De kinderen van Ruben nu, den eerstgeborene van Israel; (want hij was de eerstgeborene; maar dewijl hij zijns vaders bed ontheiligd had, werd zijn eerstgeboorte gegeven aan de kinderen van Jozef, den zoon van Israel; doch niet alzo, dat hij zich in het geslachtsregister naar de eerstgeboorte rekenen mocht;

Jeremia 2:33

Wat maakt gij uw weg goed, daar gij boelering zoekt? Waarom gij ook de booste hoeren uw wegen geleerd hebt.

Ezechiël 16:47

Doch gij hebt in haar wegen niet gewandeld, noch naar haar gruwelen gedaan; het was wat gerings, een verdriet; maar gij hebt het meer verdorven dan zij, in al uw wegen.

Ezechiël 16:51-52

Samaria ook heeft naar de helft uwer zonden niet gezondigd; en gij hebt uw gruwelen meer dan zij vermenigvuldigd, en hebt uw zusters gerechtvaardigd door al uw gruwelen, die gij gedaan hebt.

Ezechiël 22:10

Men heeft de schaamte des vaders in u ontdekt; die onrein was door afzondering, hebben zij in u verkracht.

Amos 2:7

Die er naar hijgen, dat het stof der aarde op het hoofd der armen zij, en den weg der zachtmoedigen verkeren; en de man en zijn vader gaan tot een jonge dochter om Mijn heiligen Naam te ontheiligen.

Handelingen 15:20

Maar hun zal aanschrijven, dat zij zich onthouden van de dingen, die door de afgoden besmet zijn, en van hoererij, en van het verstikte, en van bloed.

Handelingen 15:29

Namelijk, dat gij u onthoudt van hetgeen den afgoden geofferd is, en van bloed, en van het verstikte, en van hoererij; van welke dingen, indien gij uzelven wacht, zo zult gij weldoen. Vaart wel.

1 Corinthiërs 1:11

Want mij is van u bekend gemaakt, mijn broeders, door die van het huisgezin van Chloe zijn, dat er twisten onder u zijn.

1 Corinthiërs 5:11

Maar nu heb ik u geschreven, dat gij u niet zult vermengen, namelijk indien iemand, een broeder genaamd zijnde, een hoereerder is, of een gierigaard, of een afgodendienaar, of een lasteraar, of een dronkaard, of een rover; dat gij met zodanig een ook niet zult eten.

1 Corinthiërs 6:9

Of weet gij niet, dat de onrechtvaardigen het Koninkrijk Gods niet zullen beerven?

1 Corinthiërs 6:13

De spijzen zijn voor de buik, en de buik is voor de spijzen; maar God zal beide dezen en die te niet doen.

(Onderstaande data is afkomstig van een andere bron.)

(** The routes of the operator stay.  A local route that is in the file when the gateway
    starts is what its path leads to after any number of refreshes, whatever the zone
    answers or fails to answer and whether or not the file can be written, as long as the
    zone pushes no route of that path for the domain. *)
Theorem local_route_stays (UL : UrlLib) (SS : SortSlice) (SSL : SortSliceLaws SS) (isdir : string -> bool) (written : bool) (tn : Z)
    (fetch : Z -> result (list IngressDeploy)) (rounds : list round) (g : ingate) (d : IngressDeploy) (l : DeployRoute) :
  gateway_start g -> NoDup (map gd_Domain (cf_Domains (ig_cfg g))) -> d ∈ cf_Domains (ig_cfg g) ->
  isLocalRouteType (gr_Type l) = true -> gr_Targets l <> [] -> filter (fun r => gr_Path r = gr_Path l) (gd_Routes d) = [l] ->
  Forall (fun r => forall rev items, ro_fetch r rev = Ok items -> never_pushes (gd_Domain d) (gr_Path l) items) rounds ->
  exists e r isdir' id,
    Config_Domain (ig_cfg (foldl run_round (fst (configRefresh isdir written true tn fetch g)) rounds)) (gd_Domain d) = Some e /\
    lookup e (gr_Path l) = Some r /\ entry_route isdir' id l = Some r.
Proof.
  intros Hs Hnd Hd Hl Ht Hf Hr. pose proof (local_start isdir written tn fetch g d l Hs Hnd Hd Hl Ht Hf) as H0.
  set (g0 := fst (configRefresh isdir written true tn fetch g)) in *.
  assert (Hg0 : index_good (cf_indexDomains (ig_cfg g0))) by (apply refresh_good; unfold gateway_start in Hs; rewrite Hs; done).
  clearbody g0. revert g0 H0 Hg0. induction Hr as [|r rounds Hrr _ IH]; intros g0 H0 Hg0.
  - destruct H0 as (e & He & Ha). destruct (local_served _ _ l e eq_refl Hl Ht (Hg0 _ _ He) Ha) as (r & isdir' & id & H1 & H2).
    exists e, r, isdir', id. done.
  - cbn [foldl]. apply IH; [by apply local_round|]. by apply refresh_good.
Qed.

(** A push of a revision the gateway has leaves the routes as they were: since the revision
    of a domain is the version of its ingress record, the address of a replica that moved
    never reaches a running gateway. *)
Lemma same_revision_keeps_routes {UL : UrlLib} {SS : SortSlice} {SSL : SortSliceLaws SS} isdir (e : DomainEntry) (domain : IngressDeploy) :
  gd_Revision domain <= de_setupRevision e ->
  exists e', refreshed_at isdir (Some e) domain = Some e' /\ de_Routes e' ≡ₚ de_Routes e /\ de_indexRoutes e' = de_indexRoutes e.
Proof.
  intros Hle. unfold refreshed_at, refreshed. rewrite !bool_decide_true by (by eexists). cbn [negb orb default id].
  rewrite (proj2 (Z.ltb_ge _ _)) by exact Hle. rewrite andb_false_r. eexists. split; [done|]. split; [apply sort_slice_perm|done].
Qed.

(** ** A gateway with a domain of its operator, and the zone's routes for it *)

#[local] Existing Instance ex_urls.
Definition ex_files : DeployRoute := {| gr_Type := "localfs"; gr_Path := "/files"; gr_Targets := [{| it_Backend := "/srv/files"; it_Weight := 0 |}] |}.
Definition ex_own (name : string) : IngressDeploy := {| gd_Domain := name; gd_Letsencrypt := true; gd_Routes := [ex_files]; gd_Revision := 0 |}.
Definition ex_gateway_config : Config :=
  {| cf_Server := {| sv_HttpPort := 80; sv_HttpsPort := 443; sv_ReadTimeout := 61; sv_ReadHeaderTimeout := 10; sv_WriteTimeout := 61;
       sv_WriteByteTimeout := 60; sv_IdleTimeout := 120; sv_MaxBodySize := 16777216; sv_MaxRespSize := 1073741824; sv_ShutdownTimeout := 30;
       sv_DebugPprofEnable := false |};
     cf_Limit := {| li_Rate := 102400; li_Burst := 102400; li_IpExpireAfter := 60; li_CleanupSeconds := 30 |}; cf_Zone := None; cf_Modules := [];
     cf_indexModules := ∅; cf_Domains := [ex_own "example.com"; ex_own "own.org"]; cf_indexDomains := ∅; cf_lastRevision := 0; cf_lastFullUpdated := 0 |}.
Definition ex_gateway : ingate := {| ig_cfg := ex_gateway_config; ig_zoneConn := true; ig_tlsDomains := []; ig_file := cf_Domains ex_gateway_config |}.
Definition ex_round : round := {| ro_isdir := fun _ => true; ro_written := true; ro_tn := 2000; ro_fetch := fun _ => Ok ex_listed |}.
Definition ex_loaded : ingate := fst (configRefresh (fun _ => true) true true 1000 (ro_fetch ex_round) ex_gateway).
Definition ex_refreshed : ingate := run_round ex_loaded ex_round.
Definition ex_entry : DomainEntry := default (new_domain (ex_own "example.com")) (Config_Domain (ig_cfg ex_refreshed) "example.com").
Lemma ex_refreshed_reached : rtc gateway_step ex_gateway ex_refreshed.
Proof. eapply rtc_l; [apply step_refresh|]. apply rtc_once, step_refresh. Qed.

Lemma request_takes_deepest_route_witness :
  option_map er_Path (lookup ex_entry (Clean "/api//v1/../x")) = Some "/api" /\
  match lookup ex_entry (Clean "/api//v1/../x") with
  | Some r => r ∈ de_Routes ex_entry /\
      ((under (er_Path r) (Clean "/api//v1/../x") /\
        forall r', r' ∈ de_Routes ex_entry -> under (er_Path r') (Clean "/api//v1/../x") -> under (er_Path r') (er_Path r)) \/
       ((forall r', r' ∈ de_Routes ex_entry -> ~ under (er_Path r') (Clean "/api//v1/../x")) /\
        forall r', r' ∈ de_Routes ex_entry -> str_lt (er_Path r') (er_Path r) = false))
  | None => de_Routes ex_entry = []
  end.
Proof.
  split; [vm_compute; reflexivity|].
  apply (request_takes_deepest_route ex_urls _ _ ex_gateway ex_refreshed "example.com" "/api//v1/../x" ex_entry eq_refl ex_refreshed_reached);
    vm_compute; reflexivity.
Defined.

(** The pushed domain has its new routes beside the operator's; the operator's own domain is
    not deleted by the full refresh. *)
Lemma refresh_exact_witness :
  option_map (fun e => map er_Path (de_Routes e)) (Config_Domain (ig_cfg ex_refreshed) "example.com") = Some ["/files"; "/api"; "/"] /\
  option_map (fun e => map er_Path (de_Routes e)) (Config_Domain (ig_cfg ex_refreshed) "own.org") = Some ["/files"].
Proof.
  change ex_refreshed with (fst (configRefresh (fun _ => true) true false 2000 (ro_fetch ex_round) ex_loaded)).
  assert (Hc : ig_zoneConn ex_loaded = true) by (vm_compute; reflexivity).
  assert (Hs : asked 2000 ex_loaded = 0 -> cf_Domains (ig_cfg ex_loaded) <> [] ->
    less_than_half (Z.of_nat (length ex_listed)) (Z.of_nat (length (cf_Domains (ig_cfg ex_loaded)))) = false) by (intros _ _; vm_compute; reflexivity).
  assert (Hn : NoDup (map gd_Domain ex_listed)) by (unfold ex_listed; cbn [map]; apply NoDup_singleton).
  assert (Hne : ex_listed <> []) by (by unfold ex_listed).
  split; (rewrite (refresh_exact ex_urls _ _ (fun _ => true) true 2000 (ro_fetch ex_round) ex_listed ex_loaded _ Hc eq_refl Hne Hn Hs);
    vm_compute; reflexivity).
Defined.

Lemma local_route_stays_witness : exists e r isdir' id,
  Config_Domain (ig_cfg (foldl run_round ex_loaded [ex_round; ex_round])) "own.org" = Some e /\
  lookup e "/files" = Some r /\ entry_route isdir' id ex_files = Some r.
Proof.
  apply (local_route_stays ex_urls _ _ (fun _ => true) true 1000 (ro_fetch ex_round) [ex_round; ex_round] ex_gateway (ex_own "own.org") ex_files);
    [done| |apply list_elem_of_further, list_elem_of_here|done|done|done|].
  - repeat constructor; cbn; set_solver.
  - assert (Hn : forall rev items, ro_fetch ex_round rev = Ok items -> never_pushes "own.org" "/files" items).
    { intros rev items [= <-] d ->%list_elem_of_singleton. done. }
    by repeat constructor.
Defined.

(** A domain that is pushed between two full refreshes and withdrawn before the second is
    not in the configured list, which only a full refresh replaces: it is served for ever. *)
Definition ex_late : IngressDeploy := {| gd_Domain := "late.com"; gd_Letsencrypt := false; gd_Revision := 9;
  gd_Routes := [{| gr_Type := "upstream"; gr_Path := "/"; gr_Targets := [{| it_Backend := "10.0.0.9:80"; it_Weight := 0 |}] |}] |}.
Definition ex_late_round (tn : Z) (items : list IngressDeploy) : round :=
  {| ro_isdir := fun _ => true; ro_written := true; ro_tn := tn; ro_fetch := fun _ => Ok items |}.
Example withdrawn_domain_served :
  let g := foldl run_round ex_loaded [ex_round; ex_late_round 2010 [ex_late]; ex_late_round 2700 ex_listed; ex_late_round 3400 ex_listed] in
  is_Some (Config_Domain (ig_cfg g) "late.com") /\ ig_file g = cf_Domains (ig_cfg g) /\ map gd_Domain (ig_file g) = ["example.com"; "own.org"].
Proof. vm_compute. split; [by eexists|done]. Qed.
(** After a refresh that brings one domain, no certificate may be asked for any other: the
    whitelist is made of the domains of that refresh alone, and the operator's own domains
    are in none. *)
Definition ex_secure : IngressDeploy := {| gd_Domain := "safe.com"; gd_Letsencrypt := true; gd_Revision := 4; gd_Routes := gd_Routes ex_late |}.
Example refresh_narrows_certificates :
  let g1 := run_round ex_loaded (ex_late_round 2000 [ex_secure]) in
  ig_tlsDomains ex_loaded = ["example.com"; "own.org"] /\ ig_tlsDomains g1 = ["safe.com"] /\
  asked 2010 g1 = 4 /\ ig_tlsDomains (run_round g1 (ex_late_round 2010 [ex_late])) = [].
Proof. vm_compute. done. Qed.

Doch het lichaam is niet voor de hoererij, maar voor den Heere en de Heere voor het lichaam.

1 Corinthiërs 6:18

Vliedt de hoererij. Alle zonde, die de mens doet, is buiten het lichaam, maar die hoererij bedrijft, zondigt tegen zijn eigen lichaam.

2 Corinthiër 7:12

Hoewel ik dan aan u geschreven heb, dat is niet om diens wil, die onrecht gedaan had, noch om diens wil, die onrecht gedaan was; maar opdat onze vlijtigheid voor u bij u openbaar zou worden, in de tegenwoordigheid Gods.

Galaten 5:19

De werken des vleses nu zijn openbaar; welke zijn overspel, hoererij, onreinigheid, ontuchtigheid,

Efeziërs 5:3

Maar hoererij en alle onreinigheid, of gierigheid, laat ook onder u niet genoemd worden, gelijkerwijs het den heiligen betaamt,

Colossenzen 3:5

Doodt dan uw leden, die op de aarde zijn, namelijk hoererij, onreinigheid, schandelijke beweging, kwade begeerlijkheid, en de gierigheid, welke is afgodendienst.

1 Thessalonicenzen 4:7

Want God heeft ons niet geroepen tot onreinigheid, maar tot heiligmaking.

Openbaring 2:21

En Ik heb haar tijd gegeven, opdat zij zich zou bekeren van haar hoererij, en zij heeft zich niet bekeerd.

Openbaring 21:8

Maar den vreesachtigen, en ongelovigen, en gruwelijken, en doodslagers, en hoereerders, en tovenaars, en afgodendienaars, en al den leugenaars, is hun deel in den poel, die daar brandt van vuur en sulfer; hetwelk is de tweede dood.